> **What is expected**
Search the lines of the records for the word "bind", and copy every line that has it.

> **Records provided**

Lemma crop_loop_spec (dry_run : bool) (data : list (string * list stage)) :
  forall st st',
    for_each (crop_body dry_run) data st = Ok st' ->
    working (icpt_conn st') =
      (if dry_run then working (icpt_conn st)
       else upsert_all focus_crop_interception
              (interception_rows (tbl focus_crops (working (icpt_conn st)))
                                 data)
              (working (icpt_conn st))) /\
    icpt_inserted st' =
      (if dry_run then icpt_inserted st
       else icpt_inserted st
            + Z.of_nat (List.length
                (interception_rows (tbl focus_crops (working (icpt_conn st)))
                                   data))) /\
    icpt_stubbed st' =
      icpt_stubbed st
      + matched_stubs (tbl focus_crops (working (icpt_conn st))) data /\
    icpt_skipped st' =
      icpt_skipped st
      + unmatched_crops (tbl focus_crops (working (icpt_conn st))) data.
Proof.
  induction data as [|[crop_name stages] data IH]; intros st st' H.
  - simpl in H. inversion H; subst. simpl.
    destruct dry_run; repeat split; lia.
  - cbn [for_each] in H.
    destruct (crop_body dry_run st (crop_name, stages)) as [st1|e] eqn:Hb;
      [|discriminate].
    apply IH in H. clear IH. destruct H as (Hw & Hi & Hs & Hk).
    unfold crop_body, select_one in Hb.
    cbn [interception_rows matched_stubs unmatched_crops flat_map fold_right
         fst snd].
    destruct (find (crop_named crop_name)
                   (tbl focus_crops (working (icpt_conn st)))) as [fc|] eqn:Hf.
    + apply stage_loop_spec in Hb. destruct Hb as (Hw1 & Hi1 & Hs1 & Hk1 & _).
      assert (Hfc : tbl focus_crops (working (icpt_conn st1)) =
                    tbl focus_crops (working (icpt_conn st))).
      { rewrite Hw1. destruct dry_run; [reflexivity|].
        now apply tbl_upsert_all_other. }
      rewrite Hfc in *.
      repeat split.
      * rewrite Hw, Hw1. destruct dry_run; [reflexivity|].
        now rewrite upsert_all_app.
      * rewrite Hi, Hi1. destruct dry_run; [reflexivity|].
        rewrite length_app, Nat2Z.inj_add. now rewrite Z.add_assoc.
      * rewrite Hs, Hs1. now rewrite Z.add_assoc.
      * rewrite Hk, Hk1. reflexivity.
    + inversion Hb; subst; clear Hb.
      cbn [icpt_conn icpt_inserted icpt_stubbed icpt_skipped icpt_out] in *.
      repeat split; auto.
      rewrite Hk. now rewrite Z.add_assoc.
Qed.
Lemma post_users_keeps_or_clears (h : string -> string) (b : CreateBody) (w : World) :
  redis_failed (events_of (post_users h b w)) = false ->
  keeps_snapshots w (world_of (post_users h b w))
  \/ clears_snapshots (world_of (post_users h b w)).
Proof.
  intros Hok.
  destruct (Z.eq_dec (status (response_of (post_users h b w))) 201) as [H201|Hnot].
  { right. destruct (post_users_created _ _ _ H201)
      as (p & u & _ & _ & _ & _ & Hc & _).
    intros k Hk. by rewrite Hc, Hk. }
  left. revert Hok Hnot.
  unfold post_users, try_catch, bind, hash, Model.new_User, Model.save,
    Redis.set, Redis.keys, Redis.del, Redis.call, ret, throw, response_of,
    world_of, events_of, keeps_snapshots.
  open_world w.
  destruct (body_password b) as [p|]; steps; [|by intros].
  destruct (negb (Schema.validate _)); steps; [by intros|].
  destruct (existsb _ store0); steps; [by intros|].
  next_fault; steps; try (by intros).
  all: next_fault; steps; try (by intros).
  all: next_fault; steps; try (by intros).
  all: destruct (0 <? _); steps; try (by intros).
  all: next_fault; steps; by intros.
Qed.

Lemma put_users_id_keeps (id : ObjectId) (updates : Updates) (w : World) :
  redis_failed (events_of (put_users_id id updates w)) = false ->
  keeps_snapshots w (world_of (put_users_id id updates w)).
Proof.
  intros Hok.
  destruct (Z.eq_dec (status (response_of (put_users_id id updates w))) 200)
    as [H200|Hnot].
  { split.
    - destruct (put_users_id_updated _ _ _ H200) as (t & u & _ & _ & -> & _).
      apply replace_first_length.
    - intros k Hk. by apply put_users_id_keeps_list_snapshots. }
  revert Hok Hnot.
  unfold put_users_id, try_catch, bind, Model.findById, Model.findOne_other,
    Model.findByIdAndUpdate, Redis.del, Redis.call, ret, throw, response_of,
    world_of, events_of, keeps_snapshots.
  open_world w.
  destruct (find _ store0) as [target|] eqn:Ht; steps; [|by intros].
  destruct (_ || _); steps.
  1: destruct (or_conditions updates) as [|c1 cs]; steps; [by intros|].
  1: destruct (find (fun u => negb _ && _) store0) as [other|]; steps;
       [by intros|].
  all: destruct (negb (Model.update_valid _)); steps; [by intros|].
  all: rewrite Ht in *; destruct (existsb _ store0); steps; [by intros|].
  all: next_fault; steps; try (by intros).
  all: next_fault; steps; by intros.
Qed.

> **Answer section**
  unfold post_users, try_catch, bind, hash, Model.new_User, Model.save,
  unfold put_users_id, try_catch, bind, Model.findById, Model.findOne_other,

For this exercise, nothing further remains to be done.